Le deuxième sujet est celui de la publicité des avis en matière de déontologie : nous y sommes également tous favorables, selon des modalités sensiblement différentes.

Sur ces deux questions, étant donné leur importance et notre volonté partagée d'avancer, j'espère que nous nous retrouverons, d'ici l'examen du texte en séance, sur des positions communes, au-delà de nos clivages politiques.

Enfin, je suis tout à fait favorable à l'instauration d'une rupture conventionnelle pour les fonctionnaires. Je me réjouis donc que le présent projet de loi l'introduise, à titre expérimental, à l'article 26. Néanmoins, il m'a semblé que cet article n'était pas assez encadré et n'offrait pas de garanties suffisantes aux fonctionnaires. J'ai donc déposé un amendement permettant de mieux définir la rupture conventionnelle, de prévoir le principe d'une homologation et d'un montant minimum de l'indemnité de rupture, et d'affirmer le principe du libre consentement des parties.

Je voudrais, en conclusion, aborder un dernier sujet essentiel en termes de lisibilité et d'accessibilité du droit : la codification du droit de la fonction publique. Monsieur le ministre, me confirmez-vous votre accord pour avancer sur cette question ? La codification permettrait de reconnaître la situation des fonctionnaires, qui ne disposent pas de l'équivalent du code du travail applicable aux salariés du privé, de graver dans le marbre l'importance, la spécificité et l'unité de la fonction publique française.

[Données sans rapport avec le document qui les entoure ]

Lemma disconnected_step X np k n :
  disconnected X k
    (if decide (k = np_Node np)
     then set_Connections <[np_Pin np := unconnected]> n else n)
  = disconnected ({[np]} ∪ X) k n.
Proof.
  apply Node_eq; try (by case_decide).
  apply map_eq; intros p. rewrite !lookup_disconnected.
  destruct np as [k' p']; simpl.
  destruct (decide (mkNodePin k p ∈ X)) as [Hin|Hin].
  { rewrite decide_True by set_solver. done. }
  destruct (decide (k = k')) as [->|Hk]; simpl.
  - destruct (decide (p = p')) as [->|Hp].
    + rewrite decide_True by set_solver. by rewrite lookup_insert_eq.
    + rewrite decide_False by set_solver. by rewrite lookup_insert_ne.
  - rewrite decide_False by set_solver. done.
Qed.

Lemma disconnect_all_lookup X nodes k :
  disconnect_all X nodes !! k = disconnected X k <$> nodes !! k.
Proof. unfold disconnect_all. rewrite map_lookup_imap. by destruct (nodes !! k). Qed.

Lemma disconnect_pins_Some (l : list NodePin) nodes :
  (∀ np, np ∈ l → is_Some (nodes !! np_Node np)) →
  for_each disconnect_pin l nodes = Some (disconnect_all (list_to_set l) nodes).
Proof.
  revert nodes. induction l as [|np l IH]; intros nodes Hl; simpl.
  - f_equal. apply map_eq; intros k. rewrite disconnect_all_lookup.
    destruct (nodes !! k); simpl; [|done]. by rewrite disconnected_empty.
  - unfold disconnect_pin at 1.
    destruct (Hl np) as [n Hn]; [by left|]. rewrite Hn.
    rewrite IH.
    + f_equal. apply map_eq; intros k. rewrite !disconnect_all_lookup.
      destruct (decide (k = np_Node np)) as [->|Hk].
      * rewrite lookup_insert_eq, Hn. simpl. f_equal.
        rewrite <-(disconnected_step _ np). by rewrite decide_True.
      * rewrite lookup_insert_ne by done.
        destruct (nodes !! k); simpl; [|done]. f_equal.
        rewrite <-(disconnected_step _ np). by rewrite decide_False.
    + intros np' Hin. destruct (decide (np_Node np' = np_Node np)) as [->|Hne].
      * rewrite lookup_insert_eq. eauto.
      * rewrite lookup_insert_ne by done. apply Hl. by right.
Qed.

Lemma disconnect_pins_None (l : list NodePin) nodes np :
  np ∈ l → nodes !! np_Node np = None →
  for_each disconnect_pin l nodes = None.
Proof.
  revert nodes. induction l as [|np' l IH]; intros nodes Hin Hnone.
  - by apply elem_of_nil in Hin.
  - simpl. unfold disconnect_pin at 1.
    destruct (nodes !! np_Node np') as [n'|] eqn:Hn'; [|done].
    apply elem_of_cons in Hin as [->|Hin]; [congruence|].
    apply IH; [done|].
    rewrite lookup_insert_ne; [done|]. congruence.
Qed.

Lemma DeleteChannel_Some g ch :
  (∀ np, np ∈ Pins ch → is_Some (Nodes g !! np_Node np)) →
  DeleteChannel g ch =
    Some (mkGraph (disconnect_all (Pins ch) (Nodes g))
                  (delete (ChanName ch) (Channels g)) (types g)).
Proof.
  intros Hex. unfold DeleteChannel.
  rewrite disconnect_pins_Some by (intros ? ?%elem_of_elements; auto).
  by rewrite list_to_set_elements_L.
Qed.

(** C9. [DeleteChannel c] on a channel whose cache names existing nodes only
    returns; afterwards the connection entry of every (node, pin) of the
    cache is the sentinel ["nil"], every other connection entry is as before,
    and the registry has lost the entry [c.Name] and nothing else.  When some
    pin of the cache names a node that is not in the registry,
    [DeleteChannel] panics. *)
Theorem DeleteChannel_spec g ch :
  ((∀ np, np ∈ Pins ch → is_Some (Nodes g !! np_Node np)) →
   ∃ g', DeleteChannel g ch = Some g' ∧
     Channels g' = delete (ChanName ch) (Channels g) ∧
     dom (Nodes g') = dom (Nodes g) ∧
     (∀ np, np ∈ Pins ch →
        ∃ n', Nodes g' !! np_Node np = Some n' ∧
              Connections n' !! np_Pin np = Some unconnected) ∧
     (∀ k p n, Nodes g !! k = Some n → mkNodePin k p ∉ Pins ch →
        ∃ n', Nodes g' !! k = Some n' ∧
              Connections n' !! p = Connections n !! p)) ∧
  ((∃ np, np ∈ Pins ch ∧ Nodes g !! np_Node np = None) →
   DeleteChannel g ch = None).
Proof.
  split.
  - intros Hex. eexists. split; [by apply DeleteChannel_Some|]. simpl.
    split; [done|]. split; [|split].
    + apply set_eq; intros k. rewrite !elem_of_dom, disconnect_all_lookup.
      by rewrite fmap_is_Some.
    + intros np Hin. destruct (Hex np Hin) as [n Hn].
      exists (disconnected (Pins ch) (np_Node np) n).
      rewrite disconnect_all_lookup, Hn. split; [done|].
      rewrite lookup_disconnected. destruct np; simpl in *.
      by rewrite decide_True.
    + intros k p n Hn Hnotin. exists (disconnected (Pins ch) k n).
      rewrite disconnect_all_lookup, Hn. split; [done|].
      rewrite lookup_disconnected. by rewrite decide_False.
  - intros (np & Hin & Hnone). unfold DeleteChannel.
    erewrite disconnect_pins_None; [done| |done]. by apply elem_of_elements.
Qed.

(** *** RefreshChannelsPins: the rebuilt caches *)

Lemma Channel_eq (c1 c2 : Channel) :
  ChanName c1 = ChanName c2 → Pins c1 = Pins c2 → ChanType c1 = ChanType c2 →
  c1 = c2.
Proof. destruct c1, c2; simpl; by intros -> -> ->. Qed.

Lemma elem_of_conn_pins name k cs np :
  np ∈ conn_pins name k cs ↔ np_Node np = name ∧ (np_Pin np, k) ∈ cs.
Proof.
  unfold conn_pins. rewrite list_elem_of_omap. split.
  - intros ([p co] & Hin & Heq); simpl in *. case_decide; simplify_eq/=. done.
  - intros [<- Hin]. exists (np_Pin np, k). split; [done|]. simpl.
    rewrite decide_True by done. by destruct np.
Qed.

Lemma add_connections_lookup name cs chans k :
  foldl (add_connection name) chans cs !! k =
    set_Pins (λ ps, list_to_set (conn_pins name k cs) ∪ ps) <$> chans !! k.
Proof.
  revert chans. induction cs as [|[p co] cs IH]; intros chans; simpl.
  - destruct (chans !! k) as [[]|]; simpl; [|done].
    f_equal. apply Channel_eq; simpl; [done| |done]. set_solver.
  - rewrite IH. unfold add_connection; simpl.
    destruct (chans !! co) as [ch|] eqn:Hco.
    + destruct (decide (co = k)) as [->|Hne].
      * rewrite lookup_insert_eq, Hco. simpl. f_equal.
        apply Channel_eq; simpl; [done| |done]. set_solver.
      * rewrite lookup_insert_ne by done. done.
    + destruct (decide (co = k)) as [->|Hne]; [by rewrite Hco|done].
Qed.
(** * The P&L engine of wallet-tracker: [src/services/pnlCalculator.ts]

    A shallow embedding of the [PnLCalculator] class and the properties of
    its lot ledger, its replay loop and its summary arithmetic.  Of the code
    around the engine the file embeds [getEmptyResult] of the wallet service,
    the token filter of the [calculate_pnl] handler ([src/index.ts]) and
    [retryRequest] of the two fetchers.

    Conventions of the embedding.

    - A JavaScript [number] is the type [number] below.  Finite values are
      exact rationals ([Qc], canonical fractions, so that equality is
      Leibniz equality): rounding, overflow and the sign of zero are not
      modelled.  The special values [NaN], [+Infinity] and [-Infinity] are
      kept with their IEEE 754 behaviour, because the engine divides without
      a guard in [orderPositions].
    - A [timestamp] is an integer (milliseconds since the epoch), a [Z].
    - A JavaScript [Map] is an insertion-ordered association list with unique
      keys ([JsMap]); [Array.from(m.values())] is [JsMap.values].
    - The caller's [Transaction] objects live in a store ([TxHeap]); the
      array handed to [calculate] is a list of references into it, so that
      the assignment [tx.realized_pnl_usd = ...] is visible to the caller.
    - Inside [removePosition] the elements of [orderedPositions] are either
      the very objects of the key's [positions] array ([Shared i], slot [i])
      or fresh copies ([Copy p]), as the three branches of [orderPositions]
      build them.
    - In [retryRequest] the requests go to an oracle that gives the outcome
      of each [axios.get] in turn; the state is the number of requests issued
      and the delays waited. *)

From Stdlib Require Import List String Ascii ZArith QArith Qcanon Bool.
From Stdlib Require Import Permutation Sorted Lia Lqa.
Import ListNotations.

Elle nous permettrait également d'y voir plus clair, car lorsque l'on rassemble les dispositions, on voit les incohérences, ce qui ne fonctionne pas, ce qu'il faut dépoussiérer, toutes choses indispensables lorsque l'on veut moderniser et transformer la fonction publique. Il y a donc un vrai enjeu opérationnel, pour les fonctionnaires comme pour les employeurs publics, mais j'y vois aussi, et surtout, l'affirmation de symboles forts de l'importance et de la qualité de notre fonction publique.